Task statement: Copy, exactly and without additions, every line in the records below from the one holding "(** ** The budget along a run *)" through the one holding "Proof. unfold unmoved.", both ends included.

Collected data

::::::

Lemma validate_ok cfg cfg' :
  typed_config cfg → validate cfg = Some cfg' → cfg' = cfg ∧ cfg_ok cfg.
Proof.
  intros (Hs & Hh & Hb & Hm). unfold validate. case_decide; [done|]. case_decide as Hok; [|done].
  intros [= <-]. split; [done|]. unfold u64 in *. split; lia.
Qed.

Lemma configure_effect l requested now :
  limiter_ok l → (∀ cfg, requested = Some cfg → typed_config cfg) →
  limiter_ok (configure l requested now).1.
Proof.
  intros [Hinv Hc Hf] Hty. unfold configure.
  set (validated := match requested with Some _ => _ | None => _ end).
  assert (∀ v, validated = Some v → match v with Some cfg => cfg_ok cfg | None => True end) as Hval.
  { unfold validated. intros v. destruct requested as [cfg|]; [|by intros [= <-]].
    case_decide; [by intros [= <-]|].
    destruct (validate cfg) as [cfg'|] eqn:E; [|done]. intros [= <-].
    by destruct (validate_ok cfg cfg' (Hty cfg eq_refl) E) as [-> ?]. }
  destruct validated as [v|]; [|done]. specialize (Hval v eq_refl).
  destruct (decide (config (state l) = v)); [done|]. simpl. split; simpl.
  - split; simpl; unfold cap; simpl; try done.
    + destruct v as [cfg|]; [destruct Hval; lia|lia].
    + destruct v as [cfg|]; [destruct Hval; lia|lia].
    + destruct v; unfold RECOVERY_MAX_QUANTUM_BYTES, RECOVERY_TOTAL_SLOTS, RECOVERY_CRITICAL_SLOTS;
        split_and!; lia.
    + apply rot_ok_empty.
  - done.
  - unfold flags_ok, enabled, enforcing. simpl.
    destruct v as [cfg|]; [destruct (policy cfg)|]; destruct (bool_decide (is_Some (config (state l))));
      by vm_compute.
Qed.

Lemma clear_deferred_residue_effect l : limiter_ok l → limiter_ok (clear_deferred_residue l).
Proof.
  intros [Hi Hc Hf]. split; [done..|]. unfold flags_ok, enabled, enforcing in *. simpl.
  by rewrite <-!Z.land_assoc.
Qed.

Lemma update_purpose_effect l topic purpose f : limiter_ok l → limiter_ok (update_purpose l topic purpose f).
Proof. intros [Hi Hc Hf]. unfold update_purpose. by case_match. Qed.

Lemma waiters_inv s w : inv s → inv (set_waiters_by_peer w s).
Proof. intros Hinv. by destruct Hinv. Qed.

Lemma waiter_permit_effect l peer class l' :
  limiter_ok l → waiter_permit l peer class = Ok l' → limiter_ok l'.
Proof.
  intros [Hi Hc Hf]. unfold waiter_permit. case_decide; [done|].
  destruct (default _ _) as [o k]. case_decide; [done|].
  destruct class; intros [= <-]; (split; [by apply waiters_inv|done|done]).
Qed.

Lemma drop_waiter_permit_effect l peer class :
  limiter_ok l → limiter_ok (drop_waiter_permit l peer class).
Proof.
  intros [Hi Hc Hf]. unfold drop_waiter_permit.
  match goal with |- limiter_ok (match class with Ordinary => with_waiters l ?x _ _ | _ => _ end) =>
    assert (∃ w, x = set_waiters_by_peer w (state l)) as [w ->] end.
  { assert (state l = set_waiters_by_peer (waiters_by_peer (state l)) (state l)) as Hid
      by by destruct (state l).
    destruct (waiters_by_peer (state l) !! peer) as [[o k]|]; [|by eauto].
    destruct class; case_decide; eauto. }
  destruct class; (split; [by apply waiters_inv|done|done]).
Qed.

(** ** Runs *)

Inductive Op :=
| OpData (key : RecoveryIntentKey) (bytes : Z) (relayed : bool) (now : Z)
| OpProtected (key : RecoveryIntentKey) (bytes : Z) (relayed : bool) (now : Z)
| OpRecovery (key : RecoveryIntentKey) (bytes gen now : Z) (class : RecoveryClass)
| OpCancel (key : RecoveryIntentKey) (gen : Z)
| OpConfigure (requested : option LeafEgressConfig) (now : Z)
| OpClearResidue
| OpValidate (key : option RecoveryIntentKey) (reservation : option ByteReservation)
| OpDemand (topic : Id) (purpose : string) (bytes : Z) (is_charged : bool)
| OpOutcome (topic : Id) (purpose : string) (bytes : Z) (sent : bool)
| OpWait (peer : Id) (class : RecoveryClass)
| OpUnwait (peer : Id) (class : RecoveryClass).

Definition exec (l : LeafEgressLimiter) (op : Op) : LeafEgressLimiter :=
  match op with
  | OpData key bytes relayed now => (try_reserve_data_at l key bytes relayed now).1
  | OpProtected key bytes relayed now => (reserve_protected l key bytes relayed now).1
  | OpRecovery key bytes gen now class => (try_reserve_recovery_at_class l key bytes gen now class).1
  | OpCancel key gen => cancel_intent l key gen
  | OpConfigure requested now => (configure l requested now).1
  | OpClearResidue => clear_deferred_residue l
  | OpValidate key reservation => (validate_reservation l key reservation).1
  | OpDemand topic purpose bytes is_charged => record_purpose_demand l topic purpose bytes is_charged
  | OpOutcome topic purpose bytes sent => record_send_outcome l topic purpose bytes sent
  | OpWait peer class => match waiter_permit l peer class with Ok l' => l' | Err _ => l end
  | OpUnwait peer class => drop_waiter_permit l peer class
  end.

Definition run (l : LeafEgressLimiter) (ops : list Op) : LeafEgressLimiter := foldl exec l ops.

Definition op_typed (op : Op) : Prop :=
  match op with
  | OpData _ bytes _ _ | OpProtected _ bytes _ _ | OpRecovery _ bytes _ _ _ => u64 bytes
  | OpConfigure (Some cfg) _ => typed_config cfg
  | _ => True
  end.

Lemma exec_ok l op : limiter_ok l → op_typed op → limiter_ok (exec l op).
Proof.
  intros Hok Hty. pose proof Hok as [Hi Hc Hf]. destruct op; simpl in *.
  - pose proof (try_reserve_data_effect l key bytes relayed now Hi Hc) as He.
    destruct (try_reserve_data_at l key bytes relayed now) as [l' r].
    destruct He as (Hi' & [d Hd] & _ & Hfl & _); [unfold u64 in *; lia|].
    split; [done|by eapply spent_range|]. apply (flags_ok_same l); [done|apply Hd|done].
  - pose proof (reserve_protected_effect l key bytes relayed now Hi Hc) as He.
    destruct (reserve_protected l key bytes relayed now) as [l' r].
    destruct He as (Hi' & Hc' & Hfl & Hcf & _); [unfold u64 in *; lia|].
    split; [done..|]. by apply (flags_ok_same l).
  - pose proof (try_reserve_recovery_effect l key bytes gen now class Hi Hc) as He.
    destruct (try_reserve_recovery_at_class l key bytes gen now class) as [l' r].
    destruct He as (Hi' & [d Hd] & _ & Hfl & _); [unfold u64 in *; lia|].
    split; [done|by eapply spent_range|]. apply (flags_ok_same l); [done|apply Hd|done].
  - destruct (cancel_intent_effect l key gen Hi) as (Hi' & Hst & Hcn & Hfl).
    split; [done|by rewrite Hcn|]. apply (flags_ok_same l); [done| |done].
    unfold static, fixed in Hst. by injection Hst.
  - apply configure_effect; [done|]. intros cfg ->. done.
  - by apply clear_deferred_residue_effect.
  - unfold validate_reservation. repeat case_match; try done.
  - by apply update_purpose_effect.
  - unfold record_send_outcome. case_match; [done|]. apply update_purpose_effect.
    split; [done| |done]. simpl. by destruct sent.
  - destruct (waiter_permit l peer class) eqn:E; [|done]. by eapply waiter_permit_effect.
  - by apply drop_waiter_permit_effect.
Qed.

Lemma disabled_ok now : limiter_ok (disabled now).
Proof.
  split; [|by vm_compute|by vm_compute]. split; simpl; unfold cap; simpl; try done; try lia.
  apply rot_ok_empty.
Qed.

Lemma run_ok ops l : limiter_ok l → Forall op_typed ops → limiter_ok (run l ops).
Proof.
  revert l. induction ops as [|op ops IH]; intros l Hl Hty; simpl; [done|].
  apply Forall_cons in Hty as [Hop Hty]. apply IH; [by apply exec_ok|done].
Qed.
(** ** The budget along a run *)

(** Neither the bucket nor the charged counter moved. *)
Definition unmoved (l l' : LeafEgressLimiter) : Prop :=
  config (state l') = config (state l) ∧ generation (state l') = generation (state l) ∧
  ledger (state l') = ledger (state l) ∧ last_refill (state l') = last_refill (state l) ∧
  charged_bytes (counters l') = charged_bytes (counters l).

Lemma unmoved_spent l l' :
  u64 (charged_bytes (counters l)) → unmoved l l' →
  spent 0 0 (state l) (counters l) (state l') (counters l').
Proof.
  intros Hu (? & ? & Hl & _ & Hc). split; try done; [by rewrite Hc, u64_wrap_id|lia].
Qed.

Lemma unmoved_trans l l1 l2 : unmoved l l1 → unmoved l1 l2 → unmoved l l2.
Proof. unfold unmoved. intuition congruence. Qed.

Lemma update_purpose_unmoved l topic purpose f : unmoved l (update_purpose l topic purpose f).
Proof. unfold update_purpose. by case_match. Qed.

Lemma drop_waiter_unmoved l peer class : unmoved l (drop_waiter_permit l peer class).
Proof.
  unfold drop_waiter_permit. destruct (waiters_by_peer (state l) !! peer) as [[o k]|], class;
    simpl; try case_decide; done.
Qed.

(** The clock an operation reads, if any. *)
Definition op_time (op : Op) : option Z :=
  match op with
  | OpData _ _ _ now | OpRecovery _ _ _ now _ => Some now
  | _ => None
  end.

(** Everything but protected sends, which overspend by design, and
    reconfiguration, which refills the bucket. *)
Definition metered (op : Op) : bool :=
  match op with OpProtected _ _ _ _ | OpConfigure _ _ => false | _ => true end.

::::::

Answer area:
(** ** The budget along a run *)

(** Neither the bucket nor the charged counter moved. *)
Definition unmoved (l l' : LeafEgressLimiter) : Prop :=
  config (state l') = config (state l) ∧ generation (state l') = generation (state l) ∧
  ledger (state l') = ledger (state l) ∧ last_refill (state l') = last_refill (state l) ∧
  charged_bytes (counters l') = charged_bytes (counters l).

Lemma unmoved_spent l l' :
  u64 (charged_bytes (counters l)) → unmoved l l' →
  spent 0 0 (state l) (counters l) (state l') (counters l').
Proof.
  intros Hu (? & ? & Hl & _ & Hc). split; try done; [by rewrite Hc, u64_wrap_id|lia].
Qed.

Lemma unmoved_trans l l1 l2 : unmoved l l1 → unmoved l1 l2 → unmoved l l2.
Proof. unfold unmoved. intuition congruence. Qed.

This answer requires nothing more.